Epílogo

Londres, 14 de abril de 1915

Alicia se acercó con las tazas hasta la pequeña mesita. La recuperación de Hércules fue más lenta de lo que cabía esperar. Después de muchos trámites lograron salir de Turquía y dirigirse a Atenas, donde sus amigos Nikos Kazantzakis y Roland Sharoyan se separaron de ellos. Los intentos del embajador norteamericano en Estambul por encontrar a la familia de Roland fueron inútiles. Su madre y su hermana corrieron la misma suerte que la de cientos de miles de armenios aquella triste primavera de 1915: el exterminio.

Hércules miró a Alicia y con un gesto la invitó a que se sentase con ellos.

—Todavía no entiendo por qué las cargas explosivas estaban allí. En la mezquita no había armenios que sacrificar —dijo Lincoln.
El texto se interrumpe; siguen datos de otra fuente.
(** * opr8: the DOM node store, its streaming builders and the tree-order
    marshaler, embedded from the Go sources of packages [dom] and
    [datastore].

    Conventions of the embedding.
    - A [*node] is an address into a store of node records ([heap]); the nil
      pointer is [None].  Dereferencing nil is a Go run-time panic, which the
      embedding keeps as the outcome [Panic].
    - Go loops that follow pointers ([for it := n.parent; it != nil; ...])
      take a fuel argument; running out of fuel is the outcome [OutOfFuel]
      and stands for a loop that has not finished yet.
    - A Go [string] is a [string]; a [[]byte] is a [list byte].
    - A Go [error] result is an [option error]; [None] is the nil error. *)

From Stdlib Require Import ZArith NArith Lia Bool List Ascii String.
From Stdlib Require Import Strings.Byte.
From stdpp Require Import base tactics option list strings.
Import ListNotations.

#[local] Set Warnings "-register-all".
#[local] Open Scope string_scope.
#[local] Open Scope list_scope.

Module dom.

(** ** nodetype.go *)

Inductive NodeType : Type :=
| NodeTypeNull
| NodeTypeElement
| NodeTypeAttribute
| NodeTypeText
| NodeTypeCDATASection
| NodeTypeEntityReference
| NodeTypeEntity
| NodeTypeProcessingInstruction
| NodeTypeComment
| NodeTypeDocument
| NodeTypeDocumentType
| NodeTypeDocumentFragment
| NodeTypeNotation
| NodeTypeDeclaration.

#[global] Instance NodeType_eq_dec : EqDecision NodeType.
Proof. solve_decision. Defined.

(** The [iota] numbering of the constants ([NodeType] is an [int8]). *)
Definition NodeType_code (nt : NodeType) : Z :=
  match nt with
  | NodeTypeNull => 0
  | NodeTypeElement => 1
  | NodeTypeAttribute => 2
  | NodeTypeText => 3
  | NodeTypeCDATASection => 4
  | NodeTypeEntityReference => 5
  | NodeTypeEntity => 6
  | NodeTypeProcessingInstruction => 7
  | NodeTypeComment => 8
  | NodeTypeDocument => 9
  | NodeTypeDocumentType => 10
  | NodeTypeDocumentFragment => 11
  | NodeTypeNotation => 12
  | NodeTypeDeclaration => 13
  end%Z.

Definition NodeType_String (nt : NodeType) : string :=
  match nt with
  | NodeTypeNull => "NULL"
  | NodeTypeElement => "ELEMENT_NODE"
  | NodeTypeAttribute => "ATTRIBUTE_NODE"
  | NodeTypeText => "TEXT_NODE"
  | NodeTypeCDATASection => "CDATA_SECTION_NODE"
  | NodeTypeEntityReference => "ENTITY_REFERENCE_NODE"
  | NodeTypeEntity => "ENTITY_NODE"
  | NodeTypeProcessingInstruction => "PROCESSING_INSTRUCTION_NODE"
  | NodeTypeComment => "COMMENT_NODE"
  | NodeTypeDocument => "DOCUMENT_NODE"
  | NodeTypeDocumentType => "DOCUMENT_TYPE_NODE"
  | NodeTypeDocumentFragment => "DOCUMENT_FRAGMENT_NODE"
  | NodeTypeNotation => "NOTATION_NODE"
  | NodeTypeDeclaration => "PROCESSING_INSTRUCTION_NODE"
  end.

(** ** errors.go, and the error values of [github.com/pkg/errors] and [io] *)

Inductive error : Type :=
| ErrNoModificationAllowed
| ErrIndexSize
| ErrChildNotFound
| ErrAttributeNotFound
| ErrHierarchyRequest
| errBadType
| EOF                                   (* io.EOF *)
| ErrUnexpectedEOF                      (* io.ErrUnexpectedEOF *)
| ErrNew (msg : string)                 (* errors.New, errors.Errorf *)
| ErrWrap (cause : error) (msg : string) (* errors.Wrap, errors.Wrapf *)
| ErrWithStack (cause : error).         (* errors.WithStack *)

#[global] Instance error_eq_dec : EqDecision error.
Proof. solve_decision. Defined.

(** [errors.Cause]: the innermost error of a chain of wrappers. *)
Fixpoint Cause (e : error) : error :=
  match e with
  | ErrWrap c _ => Cause c
  | ErrWithStack c => Cause c
  | _ => e
  end.

(** ** The values of package [xml] (github.com/andaru/flexml) that cross the
    token interface. *)

Record Name : Type := mkName { Space : string; Local : string }.

#[global] Instance Name_eq_dec : EqDecision Name.
Proof. solve_decision. Defined.

Record Attr : Type := mkAttr { AttrName : Name; AttrValue : string }.

#[global] Instance Attr_eq_dec : EqDecision Attr.
Proof. solve_decision. Defined.

Record ProcInst : Type := mkProcInst { Target : string; Inst : list byte }.

#[global] Instance byte_eq_dec : EqDecision byte.
Proof. intros x y. destruct (Byte.byte_eq_dec x y); [left|right]; assumption. Defined.

#[global] Instance ProcInst_eq_dec : EqDecision ProcInst.
Proof. solve_decision. Defined.

Inductive Token : Type :=
| StartElement (name : Name) (attrs : list Attr)
| EndElement (name : Name)
| CharData (data : list byte)
| Comment (data : list byte)
| ProcInstTok (pi : ProcInst)
| Directive (data : list byte).

#[global] Instance Token_eq_dec : EqDecision Token.
Proof. solve_decision. Defined.

(** ** node.go: the node record *)

(** A [*node]: an address, or nil. *)
Abbreviation ptr := (option nat).

(** The dynamic type and contents of [node.value] (a [nodeTyper]): one
    constructor per concrete payload type of the package. *)
Inductive payload : Type :=
| VElement (name : Name) (prefix : string)   (* *element *)
| VAttribute (a : Attr)                      (* *attribute *)
| VText (value : list byte)                  (* *text *)
| VComment (value : list byte)               (* *comment, embeds text *)
| VDocument                                  (* *document *)
| VDocumentFragment                          (* *documentFragment *)
| VDeclaration (pi : ProcInst)               (* *declaration *)
| VProcInst (pi : ProcInst).                 (* *procinst *)

#[global] Instance payload_eq_dec : EqDecision payload.
Proof. solve_decision. Defined.

Record node : Type := mkNode {
  parent : ptr;
  firstChild : ptr;
  nextSib : ptr;
  prevSib : ptr;
  firstAttr : ptr;
  value : option payload
}.

#[global] Instance node_eq_dec : EqDecision node.
Proof. solve_decision. Defined.

(** The store of node records; a [*node] is an index into it. *)
Abbreviation heap := (list node).

(** [nodeType()] of each payload type. *)
Definition payload_nodeType (v : payload) : NodeType :=
  match v with
  | VElement _ _ => NodeTypeElement
  | VAttribute _ => NodeTypeAttribute
  | VText _ => NodeTypeText
  | VComment _ => NodeTypeComment
  | VDocument => NodeTypeDocument
  | VDocumentFragment => NodeTypeDocumentFragment
  | VDeclaration _ => NodeTypeDeclaration
  | VProcInst _ => NodeTypeProcessingInstruction
  end.

(** ** Outcomes and the store monad *)

Inductive outcome (A : Type) : Type :=
| Ret (a : A)
| Panic
| OutOfFuel.
Arguments Ret {A} a.
Arguments Panic {A}.
Arguments OutOfFuel {A}.

Definition M (A : Type) : Type := heap -> outcome (A * heap).

Definition ret {A} (a : A) : M A := fun h => Ret (a, h).

Definition bind {A B} (m : M A) (f : A -> M B) : M B :=
  fun h => match m h with
           | Ret (a, h') => f a h'
           | Panic => Panic
           | OutOfFuel => OutOfFuel
           end.

Definition panic {A} : M A := fun _ => Panic.
Definition out_of_fuel {A} : M A := fun _ => OutOfFuel.

Declare Scope go_scope.
Delimit Scope go_scope with go.
Notation "'do' x <- m ; k" := (bind m (fun x => k))
  (at level 10, x name, m at level 100, k at level 200) : go_scope.
Notation "'run' m ; k" := (bind m (fun _ => k))
  (at level 10, m at level 100, k at level 200) : go_scope.
#[local] Open Scope go_scope.

(** [*p]: read the record behind a pointer. *)
Definition load (p : ptr) : M node :=
  fun h => match p with
           | Some a => match h !! a with
                       | Some n => Ret (n, h)
                       | None => Panic
                       end
           | None => Panic
           end.

(** [p.f = v]: overwrite the record behind a pointer. *)
Definition modify (p : ptr) (f : node -> node) : M unit :=
  fun h => match p with
           | Some a => match h !! a with
                       | Some n => Ret (tt, <[a := f n]> h)
                       | None => Panic
                       end
           | None => Panic
           end.

(** [&node{...}]: allocate a record; the new address is the old size of the
    store. *)
Definition alloc (n : node) : M ptr :=
  fun h => Ret (Some (length h), h ++ [n]).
—Es sencillo, llevaron el cuerpo de su líder, el Anciano de la Montaña, para resucitarlo y provocar la Quiyama —dijo Hércules.

—Pero ¿cuál iba a ser el sacrificio? —preguntó Alicia.

—El sacrificio u holocausto tenía que ser muy alto. Por eso pusieron las cargas. Para matar a todos los fieles —dijo Hércules.

—Pero eran musulmanes como ellos —contestó Lincoln.

—Los assassini no consideraban a los armenios inocentes y por ello necesitaban a inocentes para que la joya resucitara a su líder —dijo Hércules.

—Una matanza de inocentes —dijo Lincoln.

—Sí.

—Entonces, ¿por qué la muerte de Yamile, de una sola persona fue suficiente para devolverle a la vida a usted? —preguntó Alicia.

—El mal necesita un gran sacrificio para reinar. Cada día vemos como miles de personas mueren por esta odiosa guerra. El mal es un animal insaciable. Pero el amor es capaz de devolvernos a la vida y librarnos de la muerte por el sacrificio de una sola persona. Yamile, por amor, te devolvió la vida —dijo Lincoln.

—El amor —dijo Hércules pensativo.

—¿Cree que alguna vez volverán a intentarlo? —preguntó Lincoln.

—¿El qué?

—Provocar la llegada del Quiyama.

—¿Acaso el hombre se cansará alguna vez de destruir a sus semejantes?

Lincoln miró el rostro melancólico de su amigo y tomó su taza de té. Hércules era lo más parecido a un milagro que había visto nunca.

—Entonces no recuerda nada de su etapa de assassini —bromeó Lincoln.

—Sí, a un loco lanzándose sobre mí y pegándome un tiro. ¿No lo conocerá?

—Le prometo que no volveré a matarle nunca más, a menos que… se coma la última pastita que queda.

Los tres se rieron y sus voces atravesaron el jardín hasta llegar a las bulliciosas calles de Londres.